Thursday, July 15, 2010

Of Cabbages and Kings: Why Everyone, Everywhere, Should Read

Here is a thing about me: books. I love them. Actually, love is not quite the right word. I respect books. I admire them. Books make me happy: the smell of a book, the rustle of a page, new books with shiny, hard covers and books with no covers at all, books with worn spines that fall open by themselves to a favorite page when you pick them up, books encased in pristine plastic wrappers just waiting to be opened. To me, heaven is a Barnes and Noble bookstore where I can read all day and never have to leave, complete with a cute little dark-haired, dark eyed barista who keeps me permanently supplied in chai lattes and rubs my shoulders when I sit too long in one place.In the mansion of my dreams, there is a bright, sunny room crammed `with books from floor to ceiling and I ride a book ladder around on the shelves like Belle in "Beauty and the Beast." I know, I know: I'm hopeless. A pathetically enamored bibliophile with a little too much time on her hands and a fresh batch of books from the local library inviting me to dive into them like water and stay up swimming in words around the clock. I've been this way for as long as I can remember.

Books were an escape for me when I was a child: somewhere, on some page in some book, I could find someone whose life was worse than mine, or whose life was so much like mine I could tell what their dreams were, what they thought and how they felt. Oddly, the life of the empath I now lead started in the pages of books. I honed my natural skill on fictional characters; they taught me how to read pain in myself, and now I read it in others. A tic, a glance, a shift of the eyes -- it doesn't take much until I'm sharing your energy. I read people. I read books. It's become almost the same thing, now.

Books were also tactical manuals for me. I was drawn to the stories of survival against the odds, stories of people who crawled through Hell and came out holding their souls in their hands like trophies no one expected them to have won. I cut my teeth on the classics: Bambi, The Secret Garden, Uncle Tom's Cabin, Rawling's The Yearling, Watership Down. I plowed through Steinbeck: Of Mice and Men, The Grapes of Wrath, Cannery Row. I read Faulkner, Twain and Hawthorne. In high school, I clung to The Canterbury Tales, Leaves of Grass, and Dante's Inferno like I would drown at sea without them. In college, as an English major, I read Beowulf, Chanticleer, Sir Gawain and the Green Knight. A little while later, I fell in love with poetry like it had been waiting around for eons just for me to discover it and delighted in Maya Angelou, Adrienne Rich, e.e. cummings, and the incredible works of gut and viscera and superhuman fortitude born of the  Harlem Renaissance.

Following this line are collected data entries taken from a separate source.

(* ===== verification/RbTreeProps.v ===== *)
(** * The tree of an epoll instance is a red-black search tree

    Inserting, erasing and finding items by descriptor, alone and in any sequence. *)
From S2P Require Import Prelude.
From S2P Require Import RbTree.
From S2P Require Import RbTreeProofs.
From S2P Require Import RbTreeInsert.
From S2P Require Import RbTreeErase.

(** In the strict order of the descriptors. *)
Definition fd_sorted (fd : Z → Z) (l : list Z) : Prop := StronglySorted (λ x y, fd x < fd y) l.

Lemma fd_sorted_ordered fd l : fd_sorted fd l → ordered fd l.
Proof. induction 1 as [|x l Hs IH Hx]; constructor; [done|]. eapply Forall_impl; [exact Hx|]. cbn. lia. Qed.

Lemma height_length t : (height t <= length (inorder t))%nat.
Proof. induction t as [|c l IHl x r IHr]; cbn; [lia|]. rewrite length_app. cbn. lia. Qed.

(** ** Finding *)

Lemma find_walk_spec n fd s key k t : holds s (fill k t) → fd_sorted fd (inorder t) → (height t <= n)%nat →
  find_walk n fd s key (ptr t) = Some (list.head (filter (λ y, fd y = key) (inorder t))).
Proof.
  revert n k. induction t as [|c l IHl x r IHr]; intros n k Hh Hs Hn; [by destruct n|].
  destruct n as [|n]; [cbn in Hn; lia|]. cbn [find_walk ptr height inorder] in *.
  apply sorted_app in Hs as (Hl & [Hr Hx]%StronglySorted_inv & Hlr). rewrite Forall_forall in Hx.
  assert (Hlx : ∀ y, y ∈ inorder l → fd y < fd x) by (intros y Hy; apply Hlr; [done|left]).
  change (rb_get rb_right s x) with (rb_get (child (flip L)) s x). change (rb_get rb_left s x) with (rb_get (child L) s x).
  rewrite (get_child s k L c l x r Hh), (get_other s k L c l x r Hh). cbn [mbind option_bind]. rewrite filter_app, filter_cons.
  destruct (Z.ltb_spec (fd x) key) as [Hlt|Hge]; [|destruct (Z.ltb_spec key (fd x)) as [Hlt|Hge']].
  - rewrite (IHr n (F R c x l :: k) Hh Hr) by lia. rewrite decide_False by lia.
    rewrite (filter_none _ (inorder l)); [done|]. intros y Hy. specialize (Hlx y Hy). lia.
  - rewrite (IHl n (F L c x r :: k) Hh Hl) by lia. rewrite decide_False by lia.
    rewrite (filter_none _ (inorder r)), app_nil_r; [done|]. intros y Hy. specialize (Hx y Hy). lia.
  - rewrite decide_True by lia. rewrite (filter_none _ (inorder l)); [done|]. intros y Hy. specialize (Hlx y Hy). lia.
Qed.

(** A node of a tree has a path to it. *)
Lemma tree_path t x : x ∈ inorder t → ∃ k c l r, t = fill k (T c l x r).
Proof.
  induction t as [|c l IHl y r IHr]; cbn; [by intros ?%elem_of_nil|]. rewrite elem_of_app, elem_of_cons. intros [Hx|[->|Hx]].
  - destruct (IHl Hx) as (k & c' & l' & r' & ->). exists (k ++ [F L c y r]), c', l', r'. by rewrite fill_app.
  - by exists [], c, l, r.
  - destruct (IHr Hx) as (k & c' & l' & r' & ->). exists (k ++ [F R c y l]), c', l', r'. by rewrite fill_app.
Qed.

(** ** Operations on the sequence *)

Inductive tree_op := Ins (x : Z) | Del (x : Z).

Definition tree_do (fuel : nat) (fd : Z → Z) (s : rb_tree) (o : tree_op) : option rb_tree :=
  match o with Ins x => nsep_rbtree_insert fuel fd s x | Del x => ep_rb_erase fuel s x end.

Definition tseq_do (fd : Z → Z) (l : list Z) (o : tree_op) : list Z :=
  match o with
  | Ins x => filter (λ y, fd y < fd x) l ++ x :: filter (λ y, fd x < fd y) l
  | Del x => filter (λ y, y ≠ x) l
  end.

(** Only allocated nodes outside the tree with a new descriptor are inserted, at most as many as the pool has; only nodes of the tree are erased. *)
Definition tree_op_ok (fd : Z → Z) (s : rb_tree) (l : list Z) (o : tree_op) : Prop :=
  match o with
  | Ins x => (x ∉ l) ∧ is_Some (rb_nodes s !! x) ∧ (∀ y, y ∈ l → fd y ≠ fd x) ∧ Z.of_nat (length l) < NSTACK_MAX_EPITEM_NUM
  | Del x => x ∈ l
  end.

(** The state of an operation sequence: the tree in memory is red-black and holds the sequence. *)
Definition tree_inv (fd : Z → Z) (s : rb_tree) (l : list Z) : Prop := fd_sorted fd l ∧ ∃ t, holds s t ∧ rbt t ∧ inorder t = l.

Lemma insert_ok fd s l x fuel : tree_inv fd s l → tree_op_ok fd s l (Ins x) → (2 * Nat.log2 (S (length l)) <= fuel)%nat →
  ∃ s', nsep_rbtree_insert fuel fd s x = Some s' ∧ tree_inv fd s' (tseq_do fd l (Ins x)).
Proof.
  intros (Hs & t & Hh & Hr & <-) (Hx & [n Hn] & Hfd & Hmax) Hf. pose proof (rbt_height t Hr). pose proof (height_length t).
  destruct (rbtree_insert_spec fuel fd s t x n Hh Hr (fd_sorted_ordered _ _ Hs) Hx Hn) as (s' & t' & l1 & l2 & He & Hh' & Hr' & Hl & Hl' & H1 & H2); [lia..|].
  rewrite Hl in *. apply sorted_app in Hs as (Hs1 & Hs2 & Hs12). rewrite Forall_forall in H1, H2.
  assert (H2' : ∀ y, y ∈ l2 → fd x < fd y) by (intros y Hy; specialize (H2 y Hy); specialize (Hfd y ltac:(set_solver)); lia).
  assert (tseq_do fd (l1 ++ l2) (Ins x) = inorder t') as Heq.
  { cbn. rewrite !filter_app, (filter_whole _ l1), (filter_none _ l2), (filter_none _ l1), (filter_whole _ l2), app_nil_r, Hl'; [done|..]; try done.
    - intros y Hy. specialize (H1 y Hy). lia.
    - intros y Hy. specialize (H2' y Hy). lia. }
  exists s'. split; [done|]. rewrite Heq. split; [|eauto]. unfold fd_sorted. rewrite Hl'. apply sorted_app. split; [done|]. split.
  - constructor; [done|]. by apply Forall_forall.
  - intros a b Ha [->|Hb]%elem_of_cons; [by apply H1|by apply Hs12].
Qed.

Lemma erase_sequence k c l x r : NoDup (inorder (fill k (T c l x r))) →
  filter (λ y, y ≠ x) (inorder (fill k (T c l x r))) = kbefore k ++ (inorder l ++ inorder r) ++ kafter k.
Proof.
  rewrite inorder_fill_eq. cbn [inorder]. rewrite <- !app_assoc. cbn [app]. rewrite !app_assoc. intros Hnd.
  rewrite filter_ne_mid by done. by rewrite <- !app_assoc.
Qed.

Lemma erase_ok fd s l x fuel : tree_inv fd s l → x ∈ l → (2 * Nat.log2 (S (length l)) <= fuel)%nat →
  ∃ s', ep_rb_erase fuel s x = Some s' ∧ tree_inv fd s' (filter (λ y, y ≠ x) l).
Proof.
  intros (Hs & t & Hh & Hr & <-) Hx0 Hf. destruct (tree_path t x Hx0) as (k & c & tl & tr & ->). pose proof (rbt_height _ Hr).
  destruct (erase_spec fuel s k c tl x tr Hh Hr) as (s' & t' & He & Hh' & Hr' & Hin); [lia|]. exists s'. split; [done|].
  assert (filter (λ y, y ≠ x) (inorder (fill k (T c tl x tr))) = inorder t') as Heq by (by rewrite Hin, erase_sequence by apply Hh).
  split; [by apply sorted_filter|]. exists t'. by rewrite Heq.
Qed.

(** The rounds of a walk or of a repair in a tree of [n] nodes. *)
Definition rounds (n : nat) : nat := 2 * Nat.log2 (S n).

Lemma find_ok fd s l key n : tree_inv fd s l → (rounds (length l) <= n)%nat ∨ (length l <= n)%nat →
  find_walk n fd s key (rb_node s) = Some (list.head (filter (λ y, fd y = key) l)).
Proof.
  intros (Hs & t & Hh & Hr & <-) Hn. pose proof (rbt_height t Hr). pose proof (height_length t). unfold rounds in Hn.
  rewrite (h_root _ _ Hh). apply (find_walk_spec n fd s key []); [done|done|lia].
Qed.

Lemma first_ok fd s l n : tree_inv fd s l → (rounds (length l) <= n)%nat → ep_rb_first n s = Some (list.head l).
Proof.
  intros (Hs & t & Hh & Hr & <-) Hn. pose proof (rbt_height t Hr) as Hht. unfold rounds in Hn. unfold ep_rb_first. rewrite (h_root _ _ Hh).
  destruct t as [|c l x r]; [done|]. cbn [ptr].
  destruct (leftmost_spec n s [] c l x r Hh) as (kr & cy & y & ry & -> & -> & Hk); [lia|]. cbn [mbind option_bind].
  by rewrite inorder_fill_eq, (left_path_before _ Hk).
Qed.

(** Everything a sequence of insertions and erasures can lead to, from an empty root. *)
Inductive tree_run (fd : Z → Z) : rb_tree → list Z → Prop :=
  | tr_start s : rb_node s = None → tree_run fd s []
  | tr_step s l o s' : tree_run fd s l → tree_op_ok fd s l o → tree_do (rounds (length l)) fd s o = Some s' → tree_run fd s' (tseq_do fd l o).

Lemma tree_do_ok fd s l o : tree_inv fd s l → tree_op_ok fd s l o →
  ∃ s', tree_do (rounds (length l)) fd s o = Some s' ∧ tree_inv fd s' (tseq_do fd l o).
Proof. intros Hi Hok. destruct o as [x|x]; [by apply insert_ok|by apply erase_ok]. Qed.

Lemma tree_run_inv fd s l : tree_run fd s l → tree_inv fd s l.
Proof.
  induction 1 as [s Hs|s l o s' _ IH Hok Hdo].
  - split; [constructor|]. exists E. split; [split; [done|done|constructor]|]. split; [|done]. split; [done|by exists 0%nat].
  - destruct (tree_do_ok fd s l o IH Hok) as (s1 & Hdo1 & Hi). rewrite Hdo in Hdo1. by injection Hdo1 as <-.
Qed.

(** ** Properties *)

(** C14: Inserting an item whose descriptor is not in the tree returns, after at most [2 log2 (n + 1)] repair rounds for [n]
    items, and leaves a red-black tree whose sequence is the old one with the item at the place of its descriptor. *)
Theorem rbtree_insert_correct fd s t x :
  holds s t → rbt t → fd_sorted fd (inorder t) → tree_op_ok fd s (inorder t) (Ins x) →
  ∃ s' t', nsep_rbtree_insert (rounds (length (inorder t))) fd s x = Some s' ∧ holds s' t' ∧ rbt t' ∧
    inorder t' = filter (λ y, fd y < fd x) (inorder t) ++ x :: filter (λ y, fd x < fd y) (inorder t) ∧ fd_sorted fd (inorder t').
Proof.
  intros Hh Hr Hs Hok. destruct (insert_ok fd s (inorder t) x (rounds (length (inorder t)))) as (s' & He & Hs' & t' & H1 & H2 & H3); [split; eauto|done|done|].
  exists s', t'. rewrite H3. done.
Qed.

(** C15: Erasing any item returns, after at most [2 log2 (n + 1)] repair rounds for [n] items, and leaves a red-black tree whose sequence is
    the old one without the item. *)
Theorem rb_erase_correct s t x :
  holds s t → rbt t → x ∈ inorder t →
  ∃ s' t', ep_rb_erase (rounds (length (inorder t))) s x = Some s' ∧ holds s' t' ∧ rbt t' ∧
    inorder t' = filter (λ y, y ≠ x) (inorder t).
Proof.
  intros Hh Hr Hx. pose proof (rbt_height t Hr) as Hht. pose proof (h_nodup _ _ Hh) as Hnd.
  destruct (tree_path t x Hx) as (k & c & tl & tr & ->).
  destruct (erase_spec (rounds (length (inorder (fill k (T c tl x tr))))) s k c tl x tr Hh Hr) as (s' & t' & He & Hh' & Hr' & Hin); [done|].
  exists s', t'. split; [done|]. split; [done|]. split; [done|]. by rewrite Hin, erase_sequence.
Qed.

(** Looking a descriptor up returns the item that has it, or null when none has, in at most [2 log2 (n + 1)] rounds; the bound
    on the rounds in the code is never reached. *)
Lemma find_ep_correct fd s t key :
  holds s t → rbt t → fd_sorted fd (inorder t) → Z.of_nat (length (inorder t)) <= NSTACK_MAX_EPITEM_NUM →
  nsep_find_ep fd s key = Some (list.head (filter (λ y, fd y = key) (inorder t))) ∧
  find_walk (rounds (length (inorder t))) fd s key (rb_node s) = nsep_find_ep fd s key.
Proof.
  intros Hh Hr Hs Hn. assert (tree_inv fd s (inorder t)) as Hi by (split; eauto). unfold nsep_find_ep.
  rewrite !(find_ok fd s (inorder t)); [done|done|by left|done|]. right. unfold NSTACK_MAX_EPITEM_NUM in *. lia.
Qed.

(** C16: Whatever sequence of insertions and erasures an empty tree goes through, the memory holds a red-black tree, in the strict order of
    the descriptors, of exactly the items inserted and not erased; the next operation is defined, the first item is the one of the
    smallest descriptor, and its height is at most [2 log2 (n + 1)]. *)
Theorem tree_runs_wellformed fd s l :
  tree_run fd s l →
  fd_sorted fd l ∧ (∃ t, holds s t ∧ rbt t ∧ inorder t = l ∧ (height t <= rounds (length l))%nat) ∧
  (∀ o, tree_op_ok fd s l o → is_Some (tree_do (rounds (length l)) fd s o)) ∧
  ep_rb_first (rounds (length l)) s = Some (list.head l).
Proof.
  intros Hi%tree_run_inv. pose proof Hi as (Hs & t & Hh & Hr & Hl). split; [done|]. split; [|split].
  - exists t. split; [done|]. split; [done|]. split; [done|]. subst l. by apply rbt_height.
  - intros o Hok. destruct (tree_do_ok fd s l o Hi Hok) as (s' & -> & _). by eexists.
  - by apply (first_ok fd).
Qed.

(** ** An example *)

Definition ex_rb : rb_tree := mk_rbt (list_to_map ((λ x, (x, mk_rb 0 None None None)) <$> [10; 20; 30; 40; 50])) None.
Definition ex_run (ops : list tree_op) : option rb_tree := foldl (λ s o, s ← s; tree_do 10 (λ x, x) s o) (Some ex_rb) ops.
Definition ex_rb3 : rb_tree := Eval vm_compute in default ex_rb (ex_run [Ins 10; Ins 20; Ins 30]).
Definition ex_t3 : tree := T 1 (T 0 E 10 E) 20 (T 0 E 30 E).

Lemma ex_rb3_holds : holds ex_rb3 ex_t3.
Proof.
  split; [done| |repeat (apply NoDup_cons; split; [set_solver|]); apply NoDup_nil_2].
  repeat split; eexists; (split; [vm_compute; reflexivity|done]).
Qed.
Lemma ex_t3_rbt : rbt ex_t3.
Proof. split; [done|]. exists 1%nat. right. split; [done|]. exists 0%nat. split; [done|]. split; left; done. Qed.
Lemma ex_t3_sorted : fd_sorted (λ x, x) (inorder ex_t3).
Proof. repeat constructor; lia. Qed.

Lemma rbtree_insert_correct_witness :
  ∃ s' t', nsep_rbtree_insert 4 (λ x, x) ex_rb3 40 = Some s' ∧ holds s' t' ∧ rbt t' ∧ inorder t' = [10; 20; 30; 40].
Proof.
  destruct (rbtree_insert_correct (λ x, x) ex_rb3 ex_t3 40 ex_rb3_holds ex_t3_rbt ex_t3_sorted) as (s' & t' & H1 & H2 & H3 & H4 & _).
  - split; [set_solver|]. split; [vm_compute; eauto|]. split; [|vm_compute; reflexivity].
    intros y Hy. cbn in Hy. rewrite !elem_of_cons in Hy. destruct Hy as [->|[->|[->|Hy]]]; [lia..|by apply elem_of_nil in Hy].
  - exists s', t'. split; [exact H1|]. split; [exact H2|]. split; [exact H3|]. rewrite H4. vm_compute. reflexivity.
Defined.

Lemma rb_erase_correct_witness : ∃ s' t', ep_rb_erase 4 ex_rb3 20 = Some s' ∧ holds s' t' ∧ rbt t' ∧ inorder t' = [10; 30].
Proof.
  destruct (rb_erase_correct ex_rb3 ex_t3 20 ex_rb3_holds ex_t3_rbt) as (s' & t' & H1 & H2 & H3 & H4); [cbn; set_solver|].
  exists s', t'. split; [exact H1|]. split; [exact H2|]. split; [exact H3|]. rewrite H4. vm_compute. reflexivity.
Defined.

Lemma find_ep_correct_witness : nsep_find_ep (λ x, x) ex_rb3 30 = Some (Some 30).
Proof.
  destruct (find_ep_correct (λ x, x) ex_rb3 ex_t3 30 ex_rb3_holds ex_t3_rbt ex_t3_sorted) as [H _]; [vm_compute; congruence|].
  rewrite H. vm_compute. reflexivity.
Defined.

Lemma tree_runs_wellformed_witness : ∃ s t, tree_run (λ x, x) s [10] ∧ holds s t ∧ rbt t.
Proof.
  assert (Hrun : tree_run (λ x, x) (default ex_rb (ex_run [Ins 10])) [10]).
  { eapply (tr_step _ ex_rb [] (Ins 10)); [by constructor| |vm_compute; reflexivity].
    split; [set_solver|]. split; [vm_compute; eauto|]. split; [by intros y ?%elem_of_nil|vm_compute; reflexivity]. }
  destruct (tree_runs_wellformed _ _ _ Hrun) as (_ & (t & H1 & H2 & _) & _). eauto.
Defined.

These days it's much the same. I just finished Ambrose Bierce's The Unabridged Devil's Dictionary. I'm working on Maya Angelou's All God's Children Need Traveling Shoes. I've read Lillian Faderman's Odd Girls and Twilight Lovers and Walter Wangerin's The Book of God: The Bible as A Novel. I've also found a liking for well-written fantasy and science fiction. The Firebird anthologies are a wonderful treat. I like historical fiction a great deal as well: Anita Diamante's The Red Tent held me absolutely spellbound. Today at the library I picked up The Birth of Venus by Sarah Dunant. It looks splendidly toothsome. I've also developed a certain enthusiastic affection for Young Adult novels. Some of them are crap -- totally unoriginal dime-a-dozen-novels about fairies and vampires and chicks locked up in towers, you know, where you can smell the plot line from down the block before you even make it into the library and come across the book. But some of them are really, really good. This is All: The Pillow Book of Cordelia Kenn by Aidan Chambers was so good the first time I read it that I've plunged into it once more, even though it's monstrously huge and takes forever to read and I already know I'll be slightly pissed off at the ending. Laurie Halse Anderson's Speak is incredible, as are Nancy Farmer's The Ear, The Eye and the Arm and A Girl Named Disaster.

Anyhow, I'm not listing all these books to make myself look impressive or anything. I genuinely want to share them, to shove them into your hands going, "Read this. And this." Books shaped my life. From books, I learned the languages of survival and hope and persistence. I learned characters, knew them like kin and talked to them when I was lonely. A few will always be dear to me: Laura Ingalls, Hitty, the antique doll from Rachel Field's novel Hitty, Her First Hundred Years, Ada Price from Barbara Kingsolver's The Poisonwood Bible. I honestly don't think I'd have made it through my childhood without books, and I am thankful that when God closed the door that was my physical ability, God opened wide a bank of windows that led me to books, and to the understanding and comprehension and admiration of books. Books, my friends, are good for the soul: because every once in awhile, everyone needs to escape to a place where an entire universe can exist on the back of a turtle, where children talk to lions and magic is real. So go, go, and do yourself a favor! Pick up a book! You never know: it might change you.